The law offers protection from discrimination. DOJ Deputy State Prosecutor Margaret Castillo-Padilla said the Department of Justice has an HIV and AIDS policy in the workplace wherein any form of discrimination or stigmatizing attitudes is considered a misconduct.
“Mayroon tayong joint administrative circular with the Commission on Human Rights kung saan naka-enumerate doon yung mga available na redress mechanisms ng ating PLHIV, one of which is the DOH Action Center under the Office of the Secretary of Justice that provides free legal advice to all PLHIV clients regardless of their socio economic status. Kahit hindi sila indigent, puwede namin sila maserbisyuhan.”
She added that there are also measures to protect the PLHIV’s privacy, wherein court proceedings are kept confidential and their identity is not divulged.
More Awareness Needed
Atty. Kaka Bag-ao, former governor and congresswoman of the Dinagat Islands and principal author of Republic Act No. 11166, said there is a need to strengthen the Philippine response to the public health concern.
“Hanggang ngayon, habang tumataas ang bilang ng persons living with HIV sa bansa, hindi pa rin lubos na nauunawaan ng marami ang isyu ng HIV at AIDS. Kasama na rito ang mga Local Government Units na nasa frontline dapat pag dating sa pagtugon. May budget ang bawat LGU na nakalaan para sa HIV and AIDS awareness and prevention. Sana mas palawakin at palalimin pa ang kaalaman nila para makagawa ng mas epektibo at rights-based na mga programa upang mapigilan ang HIV transmission at maipagtanggol ang mga PLHIV. Magiging mas maayos ang response sa HIV and AIDS issue kung talagang magkapit-bisig ang national government sa pamamagitan ng Department of Health at Philippine National AIDS Council, mga local government unit, at civil society organizations na handang tumulong at tumugon.”
Bag-ao, an active member of the Akbayan Partylist, added, “Sabi ko nga noong bumoto ako ng 'yes' para sa House Bill No. 6617 na naging RA 11166, ‘Sa dulo ng lahat, ang anumang batas na nagsusulong ng pagpapalawak ng kaalaman at pagkakapantay-pantay ay isang batas na nagsusulong ng pagmamahal sa kapwa tao. Sa mga PLHIV na nakilala ko sa mga committee hearing at forum, sa mga nakikita ko sa social media na hindi mailagay ang tunay nilang mukha at pangalan dahil sa takot sa stigma at diskriminasyon, para sa inyo po ito. Nawa’y maramdaman ninyo na may boses kayo sa loob ng Kongreso’.”
She called for an end to discrimination and noted the role of the government.
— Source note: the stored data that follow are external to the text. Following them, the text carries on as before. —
(** * django-pagetree: sections, pageblocks and per-user state

    A shallow embedding of [pagetree/models.py] and
    [pagetree/generic/models.py].  The Django ORM is modelled by tables
    held in a database record that every method threads through a small
    state-and-exception monad; treebeard's materialized-path tree is a
    forest of nodes addressed by their path; Python dictionaries with text
    keys are [gmap]s or, where they are exported, ordered association
    lists. *)

From Stdlib Require Import ZArith String Ascii List DecimalString Permutation Lia.
From stdpp Require Import gmap strings list fin_maps sorting.

Open Scope string_scope.
Open Scope list_scope.

(** ** Python text operations used by the models *)

(** [s.startswith(pre)] *)
Fixpoint startswith (s pre : string) {struct pre} : bool :=
  match pre with
  | EmptyString => true
  | String a pre' =>
      match s with
      | EmptyString => false
      | String b s' => if Ascii.eqb a b then startswith s' pre' else false
      end
  end.

(** [s[n:]] *)
Fixpoint slice_from (n : nat) (s : string) : string :=
  match n with
  | O => s
  | S n' => match s with
            | EmptyString => EmptyString
            | String _ s' => slice_from n' s'
            end
  end.

(** [s.endswith(suf)] *)
Fixpoint endswith (s suf : string) : bool :=
  if String.eqb s suf then true
  else match s with
       | EmptyString => false
       | String _ s' => endswith s' suf
       end.

(** [s[:-1]] *)
Fixpoint drop_last (s : string) : string :=
  match s with
  | EmptyString => EmptyString
  | String c s' =>
      match s' with
      | EmptyString => EmptyString
      | String _ _ => String c (drop_last s')
      end
  end.

(** [s.split(sep)] for a one-character separator: never the empty list. *)
Fixpoint split (sep : ascii) (s : string) : list string :=
  match s with
  | EmptyString => [EmptyString]
  | String c s' =>
      if Ascii.eqb c sep then EmptyString :: split sep s'
      else match split sep s' with
           | [] => [String c EmptyString]
           | w :: ws => String c w :: ws
           end
  end.

(** ["%d" % z] *)
Definition format_d (z : Z) : string := NilZero.string_of_int (Z.to_int z).

(** Django's [slugify] on ASCII text: keep letters, digits, underscores,
    hyphens and blanks, trim, lower-case, and turn each run of blanks and
    hyphens into one hyphen. *)
Definition is_blank (c : ascii) : bool :=
  let n := nat_of_ascii c in (n =? 32)%nat || ((9 <=? n)%nat && (n <=? 13)%nat).

Definition is_word (c : ascii) : bool :=
  let n := nat_of_ascii c in
  ((48 <=? n)%nat && (n <=? 57)%nat) || ((65 <=? n)%nat && (n <=? 90)%nat)
  || ((97 <=? n)%nat && (n <=? 122)%nat) || (n =? 95)%nat.

Definition is_hyphen (c : ascii) : bool := (nat_of_ascii c =? 45)%nat.

Definition lower (c : ascii) : ascii :=
  let n := nat_of_ascii c in
  if ((65 <=? n)%nat && (n <=? 90)%nat) then ascii_of_nat (n + 32) else c.

Fixpoint lstrip (l : list ascii) : list ascii :=
  match l with
  | c :: l' => if is_blank c then lstrip l' else l
  | [] => []
  end.

Definition strip (l : list ascii) : list ascii := rev (lstrip (rev (lstrip l))).

(** [hyphenate pending l]: [pending] records that a run of blanks and
    hyphens is being read. *)
Fixpoint hyphenate (pending : bool) (l : list ascii) : list ascii :=
  match l with
  | [] => if pending then ["-"%char] else []
  | c :: l' =>
      if is_blank c || is_hyphen c then hyphenate true l'
      else (if pending then ["-"%char] else []) ++ c :: hyphenate false l'
  end.

Definition slugify (s : string) : string :=
  let kept := filter (fun c => is_word c || is_blank c || is_hyphen c) (list_ascii_of_string s) in
  string_of_list_ascii (hyphenate false (lower <$> strip kept)).

(** ** Values, dictionaries and exceptions *)

Inductive Value :=
| VNone
| VStr (s : string)
| VInt (z : Z).

Definition Value_eqb (a b : Value) : bool :=
  match a, b with
  | VNone, VNone => true
  | VStr s, VStr t => String.eqb s t
  | VInt x, VInt y => Z.eqb x y
  | _, _ => false
  end.

(** A flat dictionary in insertion order; a key occurs at most once. *)
Definition Dict := list (string * Value).

Fixpoint dict_get (d : Dict) (k : string) : option Value :=
  match d with
  | [] => None
  | (k', v) :: d' => if String.eqb k' k then Some v else dict_get d' k
  end.

(** [d[k] = v] *)
Fixpoint dict_set (d : Dict) (k : string) (v : Value) : Dict :=
  match d with
  | [] => [(k, v)]
  | (k', v') :: d' =>
      if String.eqb k' k then (k', v) :: d' else (k', v') :: dict_set d' k v
  end.

Inductive Exception :=
| Http404
| DoesNotExist
| MultipleObjectsReturned
| TypeError
| AttributeError
| IndexError
| RecursionError.

#[global] Instance Exception_eq_dec : EqDecision Exception.
Proof. solve_decision. Defined.

Inductive result (A : Type) :=
| Ok (a : A)
| Raise (e : Exception).
Arguments Ok {A} a.
Arguments Raise {A} e.

(** ** Rows of the tables *)

Inductive User :=
| AnonymousUser
| AuthUser (user_pk : Z).

Definition is_anonymous (u : User) : bool :=
  match u with AnonymousUser => true | AuthUser _ => false end.

Record Hierarchy := {
  hierarchy_pk : Z;
  name : string;
  base_url : string }.

(** A stored section with its children in sibling order; the position of
    a node in the forest is its materialized path. *)
#[warnings="-register-all"]
Inductive Node := MkNode {
  node_pk : Z;
  node_label : string;
  node_slug : string;
  node_hierarchy : Z;
  node_children : list Node }.

(** A Section instance as Python holds it: the row, its path (one step
    per level, so [depth] is the number of steps) and [numchild]. *)
Record SectionObj := {
  pk : Z;
  path : list nat;
  label : string;
  slug : string;
  hierarchy : Z;
  numchild : nat }.

Definition depth (s : SectionObj) : nat := length (path s).

(** A content object: an instance of some pageblock class.  A method the
    class does not define is [None] ([hasattr] is false). *)
Record Block := {
  block_model : string;
  block_pk : Z;
  display_name : string;
  needs_submit : option bool;
  redirect_to_self_on_submit : option bool;
  block_as_dict : option Dict }.

Record PageBlock := {
  pb_pk : Z;
  pb_section : Z;
  ordinality : nat;
  pb_label : option string;
  css_extra : option string;
  content_type : string;
  object_id : Z }.

Record UserLocation := {
  ul_pk : Z;
  ul_user : Z;
  ul_hierarchy : Z;
  ul_path : string }.

Record UserPageVisit := {
  upv_pk : Z;
  upv_user : Z;
  upv_section : Z;
  status : string;
  first_visit : nat;
  last_visit : nat }.

(** A value posted for one field: a scalar or the list of a multi-select. *)
Inductive FormValue :=
| Scalar (v : string)
| Listed (vs : list string).

(** One call of a content object's [submit(user, data)]. *)
Record Submission := {
  sub_model : string;
  sub_block : Z;
  sub_user : User;
  sub_data : gmap string FormValue }.

(** A pageblock class as [get_model] resolves it. *)
Record BlockClass := {
  cls_model : string;
  cls_display_name : string;
  create_from_dict : option (Dict -> Z -> Block) }.

(** [settings]: [PAGEBLOCKS] may be missing; [installed] is the registry
    [get_model] looks into. *)
Record Settings := {
  PAGEBLOCKS : option (list string);
  installed : list BlockClass }.

Record DB := {
  hierarchies : list Hierarchy;
  sections : list Node;
  pageblocks : list PageBlock;
  blocks : list Block;
  userlocations : list UserLocation;
  userpagevisits : list UserPageVisit;
  submitted : list Submission;
  now : nat }.

Definition empty_db : DB :=
  {| hierarchies := []; sections := []; pageblocks := []; blocks := [];
     userlocations := []; userpagevisits := []; submitted := []; now := 0 |}.

Definition set_hierarchies (f : list Hierarchy -> list Hierarchy) (db : DB) : DB :=
  {| hierarchies := f (hierarchies db); sections := sections db;
     pageblocks := pageblocks db; blocks := blocks db;
     userlocations := userlocations db; userpagevisits := userpagevisits db;
     submitted := submitted db; now := now db |}.

Definition set_sections (f : list Node -> list Node) (db : DB) : DB :=
  {| hierarchies := hierarchies db; sections := f (sections db);
     pageblocks := pageblocks db; blocks := blocks db;
     userlocations := userlocations db; userpagevisits := userpagevisits db;
     submitted := submitted db; now := now db |}.

Definition set_pageblocks (f : list PageBlock -> list PageBlock) (db : DB) : DB :=
  {| hierarchies := hierarchies db; sections := sections db;
     pageblocks := f (pageblocks db); blocks := blocks db;
     userlocations := userlocations db; userpagevisits := userpagevisits db;
     submitted := submitted db; now := now db |}.

Definition set_blocks (f : list Block -> list Block) (db : DB) : DB :=
  {| hierarchies := hierarchies db; sections := sections db;
     pageblocks := pageblocks db; blocks := f (blocks db);
     userlocations := userlocations db; userpagevisits := userpagevisits db;
     submitted := submitted db; now := now db |}.

Definition set_userlocations (f : list UserLocation -> list UserLocation) (db : DB) : DB :=
  {| hierarchies := hierarchies db; sections := sections db;
     pageblocks := pageblocks db; blocks := blocks db;
     userlocations := f (userlocations db); userpagevisits := userpagevisits db;
     submitted := submitted db; now := now db |}.

Definition set_userpagevisits (f : list UserPageVisit -> list UserPageVisit) (db : DB) : DB :=
  {| hierarchies := hierarchies db; sections := sections db;
     pageblocks := pageblocks db; blocks := blocks db;
     userlocations := userlocations db; userpagevisits := f (userpagevisits db);
     submitted := submitted db; now := now db |}.

Definition set_submitted (f : list Submission -> list Submission) (db : DB) : DB :=
  {| hierarchies := hierarchies db; sections := sections db;
     pageblocks := pageblocks db; blocks := blocks db;
     userlocations := userlocations db; userpagevisits := userpagevisits db;
     submitted := f (submitted db); now := now db |}.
“Itigil na natin ang stigma na dala ng HIV at AIDS at nagpapahirap sa mga PLHIV. Simulan dapat ito ng gobyerno sa pamamagitan ng mga programang magpapalawak sa isip at magbubukas sa puso ng mga mamamayan na mahalin ang kapwa tao nilang PLHIV.”
UNAIDS Country Director Dr. Louie Ocampo emphasized the urgency of the situation.
“At this age with advanced treatment regimen, no one should die from AIDS-related causes. Despite the availability of free access to HIV services including life-saving medicines, many people living with HIV particularly young people are not on treatment or initiated very late. These deaths are unacceptable."
"We call on the government to test more and treat more. And do it fast by addressing barriers to access HIV services by eliminating stigma and discrimination, institutionalizing comprehensive sexuality education, expanding innovative approaches to deliver HIV services to reach more key populations, increased investments in prevention and social support services, and strong political will to cover the most vulnerable and most stigmatized sectors in society. This commemoration shall serve as a wakeup call that we are not doing enough, and that we must gather our acts together, and continue fighting the HIV epidemic in the country,” Ocampo added.